(Saved data entries)

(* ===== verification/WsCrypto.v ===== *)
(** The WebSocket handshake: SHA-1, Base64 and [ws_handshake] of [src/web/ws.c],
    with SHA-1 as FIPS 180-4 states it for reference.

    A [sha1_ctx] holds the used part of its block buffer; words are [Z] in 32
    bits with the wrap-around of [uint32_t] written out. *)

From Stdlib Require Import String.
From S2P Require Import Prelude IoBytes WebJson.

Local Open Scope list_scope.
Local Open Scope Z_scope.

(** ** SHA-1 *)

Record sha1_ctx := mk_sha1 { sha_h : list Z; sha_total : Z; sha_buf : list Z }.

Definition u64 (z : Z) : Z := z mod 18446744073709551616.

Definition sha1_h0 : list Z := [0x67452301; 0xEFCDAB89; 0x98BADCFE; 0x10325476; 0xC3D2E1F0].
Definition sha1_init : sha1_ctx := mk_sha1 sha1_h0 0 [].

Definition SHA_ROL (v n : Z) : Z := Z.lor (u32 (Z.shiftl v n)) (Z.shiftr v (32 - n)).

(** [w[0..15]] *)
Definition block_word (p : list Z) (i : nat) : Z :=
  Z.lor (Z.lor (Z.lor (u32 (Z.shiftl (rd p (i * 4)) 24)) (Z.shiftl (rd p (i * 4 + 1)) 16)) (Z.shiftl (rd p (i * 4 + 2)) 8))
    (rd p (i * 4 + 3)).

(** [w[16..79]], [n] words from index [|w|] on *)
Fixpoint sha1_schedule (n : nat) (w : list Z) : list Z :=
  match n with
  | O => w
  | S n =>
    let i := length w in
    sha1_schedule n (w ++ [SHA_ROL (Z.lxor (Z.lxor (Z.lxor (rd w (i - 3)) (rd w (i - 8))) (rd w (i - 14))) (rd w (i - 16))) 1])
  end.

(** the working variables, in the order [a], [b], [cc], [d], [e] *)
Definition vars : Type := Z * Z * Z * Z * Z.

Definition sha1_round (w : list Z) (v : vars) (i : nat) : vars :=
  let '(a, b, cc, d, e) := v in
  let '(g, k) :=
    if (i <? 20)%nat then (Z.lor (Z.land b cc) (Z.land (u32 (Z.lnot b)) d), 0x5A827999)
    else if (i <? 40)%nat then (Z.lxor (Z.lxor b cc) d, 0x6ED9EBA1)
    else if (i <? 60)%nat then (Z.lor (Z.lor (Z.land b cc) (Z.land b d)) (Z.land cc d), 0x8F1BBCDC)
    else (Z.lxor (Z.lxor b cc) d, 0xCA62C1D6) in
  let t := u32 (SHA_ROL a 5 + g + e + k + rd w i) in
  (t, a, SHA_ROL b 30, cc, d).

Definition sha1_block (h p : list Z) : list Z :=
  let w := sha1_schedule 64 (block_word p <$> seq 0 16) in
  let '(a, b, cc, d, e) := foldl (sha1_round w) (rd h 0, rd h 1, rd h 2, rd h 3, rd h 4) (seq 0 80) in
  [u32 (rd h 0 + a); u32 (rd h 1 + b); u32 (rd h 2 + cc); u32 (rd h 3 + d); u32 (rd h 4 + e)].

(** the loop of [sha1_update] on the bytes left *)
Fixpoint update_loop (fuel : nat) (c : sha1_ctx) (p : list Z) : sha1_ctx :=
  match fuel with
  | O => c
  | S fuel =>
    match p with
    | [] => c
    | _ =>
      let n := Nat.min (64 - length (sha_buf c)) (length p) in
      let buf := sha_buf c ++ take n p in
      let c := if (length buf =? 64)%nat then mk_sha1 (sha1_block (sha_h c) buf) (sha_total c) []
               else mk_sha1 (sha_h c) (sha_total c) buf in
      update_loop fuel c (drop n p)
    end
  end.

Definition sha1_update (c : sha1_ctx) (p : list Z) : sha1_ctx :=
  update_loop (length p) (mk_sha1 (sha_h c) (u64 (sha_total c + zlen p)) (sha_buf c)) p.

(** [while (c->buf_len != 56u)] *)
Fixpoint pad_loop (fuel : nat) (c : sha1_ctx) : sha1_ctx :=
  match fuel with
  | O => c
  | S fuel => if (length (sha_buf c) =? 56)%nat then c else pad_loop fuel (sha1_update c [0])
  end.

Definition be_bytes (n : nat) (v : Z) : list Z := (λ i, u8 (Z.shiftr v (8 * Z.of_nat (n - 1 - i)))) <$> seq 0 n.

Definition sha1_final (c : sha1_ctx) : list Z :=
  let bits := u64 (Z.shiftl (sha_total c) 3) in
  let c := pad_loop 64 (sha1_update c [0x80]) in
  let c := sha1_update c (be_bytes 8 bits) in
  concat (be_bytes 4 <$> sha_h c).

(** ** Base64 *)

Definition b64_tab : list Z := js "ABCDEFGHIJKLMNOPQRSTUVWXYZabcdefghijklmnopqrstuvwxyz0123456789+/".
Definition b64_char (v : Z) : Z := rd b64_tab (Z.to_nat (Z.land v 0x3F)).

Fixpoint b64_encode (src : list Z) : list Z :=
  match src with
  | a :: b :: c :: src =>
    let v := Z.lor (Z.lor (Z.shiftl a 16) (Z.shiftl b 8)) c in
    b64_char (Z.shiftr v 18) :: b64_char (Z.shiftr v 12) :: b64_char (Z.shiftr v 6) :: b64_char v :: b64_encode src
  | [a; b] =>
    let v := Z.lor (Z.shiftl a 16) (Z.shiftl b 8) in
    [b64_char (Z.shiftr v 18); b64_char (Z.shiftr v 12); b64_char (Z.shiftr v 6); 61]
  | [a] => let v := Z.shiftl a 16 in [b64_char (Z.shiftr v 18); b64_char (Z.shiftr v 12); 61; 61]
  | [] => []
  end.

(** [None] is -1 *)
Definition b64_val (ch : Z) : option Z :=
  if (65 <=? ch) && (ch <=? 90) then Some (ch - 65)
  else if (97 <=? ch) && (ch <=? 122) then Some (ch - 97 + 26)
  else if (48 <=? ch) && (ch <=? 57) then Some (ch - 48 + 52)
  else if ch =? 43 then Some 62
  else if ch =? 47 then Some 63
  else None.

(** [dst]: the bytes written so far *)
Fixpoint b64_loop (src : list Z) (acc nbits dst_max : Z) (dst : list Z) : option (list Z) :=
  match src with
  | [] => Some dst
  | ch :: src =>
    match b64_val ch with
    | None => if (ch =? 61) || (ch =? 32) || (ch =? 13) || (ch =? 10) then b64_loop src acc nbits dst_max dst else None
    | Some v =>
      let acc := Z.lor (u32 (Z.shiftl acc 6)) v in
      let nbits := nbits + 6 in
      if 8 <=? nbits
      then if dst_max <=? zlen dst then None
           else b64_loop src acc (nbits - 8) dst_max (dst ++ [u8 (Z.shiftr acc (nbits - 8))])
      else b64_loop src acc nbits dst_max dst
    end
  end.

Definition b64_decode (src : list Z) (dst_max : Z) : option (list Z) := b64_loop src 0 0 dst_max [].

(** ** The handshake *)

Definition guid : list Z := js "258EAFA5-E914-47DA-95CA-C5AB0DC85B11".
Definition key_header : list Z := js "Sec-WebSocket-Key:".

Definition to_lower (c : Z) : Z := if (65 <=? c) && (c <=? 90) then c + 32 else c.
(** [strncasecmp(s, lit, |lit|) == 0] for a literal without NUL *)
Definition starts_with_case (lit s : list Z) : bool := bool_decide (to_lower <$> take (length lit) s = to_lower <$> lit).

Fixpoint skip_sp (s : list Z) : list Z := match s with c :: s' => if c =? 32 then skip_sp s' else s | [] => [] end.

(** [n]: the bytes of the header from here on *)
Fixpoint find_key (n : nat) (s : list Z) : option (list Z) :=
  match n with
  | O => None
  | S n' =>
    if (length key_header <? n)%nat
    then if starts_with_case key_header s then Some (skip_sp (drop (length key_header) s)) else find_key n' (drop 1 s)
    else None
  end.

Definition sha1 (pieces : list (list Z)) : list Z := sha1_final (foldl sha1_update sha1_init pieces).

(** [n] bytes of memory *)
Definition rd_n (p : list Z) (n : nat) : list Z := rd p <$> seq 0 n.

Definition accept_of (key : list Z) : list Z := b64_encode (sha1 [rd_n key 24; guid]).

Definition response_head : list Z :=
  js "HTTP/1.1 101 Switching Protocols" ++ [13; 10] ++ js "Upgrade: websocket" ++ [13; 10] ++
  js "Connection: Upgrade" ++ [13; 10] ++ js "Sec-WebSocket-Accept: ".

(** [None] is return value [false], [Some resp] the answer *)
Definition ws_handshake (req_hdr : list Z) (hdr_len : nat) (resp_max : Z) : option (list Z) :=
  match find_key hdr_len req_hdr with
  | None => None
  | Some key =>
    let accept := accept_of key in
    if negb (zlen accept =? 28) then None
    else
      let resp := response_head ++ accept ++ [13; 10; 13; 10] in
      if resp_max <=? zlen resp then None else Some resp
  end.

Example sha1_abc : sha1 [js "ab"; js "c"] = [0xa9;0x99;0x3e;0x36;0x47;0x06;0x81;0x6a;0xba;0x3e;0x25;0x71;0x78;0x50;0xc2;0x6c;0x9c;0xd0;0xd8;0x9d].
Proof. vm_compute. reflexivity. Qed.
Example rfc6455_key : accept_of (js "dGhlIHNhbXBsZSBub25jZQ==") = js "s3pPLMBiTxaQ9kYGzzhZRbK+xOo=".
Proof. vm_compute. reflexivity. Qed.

...

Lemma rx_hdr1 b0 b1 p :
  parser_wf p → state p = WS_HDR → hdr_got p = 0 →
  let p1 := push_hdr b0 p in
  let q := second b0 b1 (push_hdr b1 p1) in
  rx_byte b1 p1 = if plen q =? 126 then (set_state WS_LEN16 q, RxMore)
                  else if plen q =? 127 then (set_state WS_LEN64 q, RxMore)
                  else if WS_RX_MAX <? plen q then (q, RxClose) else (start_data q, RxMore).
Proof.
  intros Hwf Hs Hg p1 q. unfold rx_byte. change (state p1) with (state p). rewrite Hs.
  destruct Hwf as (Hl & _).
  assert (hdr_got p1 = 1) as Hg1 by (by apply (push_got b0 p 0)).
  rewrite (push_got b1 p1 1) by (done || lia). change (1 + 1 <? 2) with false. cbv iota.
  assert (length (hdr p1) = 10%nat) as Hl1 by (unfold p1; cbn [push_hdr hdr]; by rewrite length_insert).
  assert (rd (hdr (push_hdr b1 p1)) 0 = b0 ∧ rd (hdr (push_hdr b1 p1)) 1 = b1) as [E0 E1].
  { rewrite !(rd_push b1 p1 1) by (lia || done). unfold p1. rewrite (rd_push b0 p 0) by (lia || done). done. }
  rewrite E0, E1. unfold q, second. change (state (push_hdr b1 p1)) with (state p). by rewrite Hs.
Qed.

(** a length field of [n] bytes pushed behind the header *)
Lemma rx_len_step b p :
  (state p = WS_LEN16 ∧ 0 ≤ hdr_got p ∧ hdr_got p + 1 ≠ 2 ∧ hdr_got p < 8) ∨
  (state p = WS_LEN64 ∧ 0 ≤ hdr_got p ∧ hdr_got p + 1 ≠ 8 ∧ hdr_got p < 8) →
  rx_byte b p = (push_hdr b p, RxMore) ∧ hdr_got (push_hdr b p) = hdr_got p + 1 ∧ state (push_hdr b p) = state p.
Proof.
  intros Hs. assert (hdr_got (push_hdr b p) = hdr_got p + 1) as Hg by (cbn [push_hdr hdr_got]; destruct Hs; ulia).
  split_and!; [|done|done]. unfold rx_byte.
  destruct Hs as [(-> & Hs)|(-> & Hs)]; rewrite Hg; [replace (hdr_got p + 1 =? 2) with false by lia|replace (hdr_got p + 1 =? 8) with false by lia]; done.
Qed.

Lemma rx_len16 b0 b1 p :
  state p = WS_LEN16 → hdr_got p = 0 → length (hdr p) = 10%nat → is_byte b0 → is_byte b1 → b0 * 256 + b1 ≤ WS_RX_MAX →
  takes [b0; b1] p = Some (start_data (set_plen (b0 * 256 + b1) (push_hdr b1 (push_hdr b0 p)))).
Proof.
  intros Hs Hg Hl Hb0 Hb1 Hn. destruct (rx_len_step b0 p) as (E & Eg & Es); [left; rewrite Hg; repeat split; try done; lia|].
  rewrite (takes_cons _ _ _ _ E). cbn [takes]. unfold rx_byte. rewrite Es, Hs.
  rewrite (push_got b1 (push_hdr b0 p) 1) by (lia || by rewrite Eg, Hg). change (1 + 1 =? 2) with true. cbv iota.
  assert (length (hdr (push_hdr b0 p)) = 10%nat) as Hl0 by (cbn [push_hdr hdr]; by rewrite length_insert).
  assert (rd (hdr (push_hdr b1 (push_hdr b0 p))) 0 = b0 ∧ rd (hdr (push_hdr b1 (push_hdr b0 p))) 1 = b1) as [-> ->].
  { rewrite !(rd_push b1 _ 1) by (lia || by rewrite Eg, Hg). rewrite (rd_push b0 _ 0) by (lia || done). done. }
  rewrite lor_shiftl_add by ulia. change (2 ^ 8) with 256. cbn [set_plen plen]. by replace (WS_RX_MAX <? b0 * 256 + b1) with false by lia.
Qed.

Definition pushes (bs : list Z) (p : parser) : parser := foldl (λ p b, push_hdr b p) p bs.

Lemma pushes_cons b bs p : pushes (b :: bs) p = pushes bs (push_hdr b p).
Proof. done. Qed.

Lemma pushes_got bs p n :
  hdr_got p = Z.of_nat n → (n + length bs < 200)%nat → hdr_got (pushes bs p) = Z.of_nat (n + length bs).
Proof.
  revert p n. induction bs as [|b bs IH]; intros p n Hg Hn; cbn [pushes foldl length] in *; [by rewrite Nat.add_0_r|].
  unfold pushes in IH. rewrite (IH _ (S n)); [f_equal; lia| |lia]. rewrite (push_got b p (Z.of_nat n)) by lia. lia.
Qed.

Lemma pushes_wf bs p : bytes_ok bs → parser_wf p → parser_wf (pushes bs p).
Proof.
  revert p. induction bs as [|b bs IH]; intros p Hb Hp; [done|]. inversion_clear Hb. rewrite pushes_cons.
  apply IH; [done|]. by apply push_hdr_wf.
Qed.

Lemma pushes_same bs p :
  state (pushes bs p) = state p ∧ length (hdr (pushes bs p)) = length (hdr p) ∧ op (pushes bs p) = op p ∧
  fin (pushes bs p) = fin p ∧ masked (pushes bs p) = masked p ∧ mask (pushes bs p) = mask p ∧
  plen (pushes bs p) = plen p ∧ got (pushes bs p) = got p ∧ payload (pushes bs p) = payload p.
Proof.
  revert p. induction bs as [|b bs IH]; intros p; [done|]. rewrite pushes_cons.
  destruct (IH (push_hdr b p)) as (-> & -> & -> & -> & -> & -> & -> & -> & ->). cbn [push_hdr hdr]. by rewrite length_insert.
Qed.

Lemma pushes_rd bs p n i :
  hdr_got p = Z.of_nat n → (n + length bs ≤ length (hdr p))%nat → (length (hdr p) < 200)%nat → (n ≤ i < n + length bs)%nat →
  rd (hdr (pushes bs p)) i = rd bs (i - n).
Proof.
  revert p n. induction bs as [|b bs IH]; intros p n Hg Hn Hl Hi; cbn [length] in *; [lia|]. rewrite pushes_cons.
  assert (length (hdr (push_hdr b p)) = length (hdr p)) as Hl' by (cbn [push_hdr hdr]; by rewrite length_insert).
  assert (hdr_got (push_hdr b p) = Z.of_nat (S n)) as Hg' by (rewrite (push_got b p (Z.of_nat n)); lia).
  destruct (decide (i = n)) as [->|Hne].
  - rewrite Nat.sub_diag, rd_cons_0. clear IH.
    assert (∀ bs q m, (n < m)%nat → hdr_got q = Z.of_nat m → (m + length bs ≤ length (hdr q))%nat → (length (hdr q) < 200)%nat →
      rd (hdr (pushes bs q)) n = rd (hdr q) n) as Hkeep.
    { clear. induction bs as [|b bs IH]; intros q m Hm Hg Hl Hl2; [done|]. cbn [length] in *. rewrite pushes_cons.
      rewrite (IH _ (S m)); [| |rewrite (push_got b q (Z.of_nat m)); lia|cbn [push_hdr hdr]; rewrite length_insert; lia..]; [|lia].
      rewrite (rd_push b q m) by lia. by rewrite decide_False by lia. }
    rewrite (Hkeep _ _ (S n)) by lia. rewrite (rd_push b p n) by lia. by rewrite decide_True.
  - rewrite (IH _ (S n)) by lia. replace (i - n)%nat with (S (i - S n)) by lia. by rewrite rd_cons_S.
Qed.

Task goal → Tally the lines in these entries that have the string "change" in them, then answer with the count and nothing else.

Task answer → 5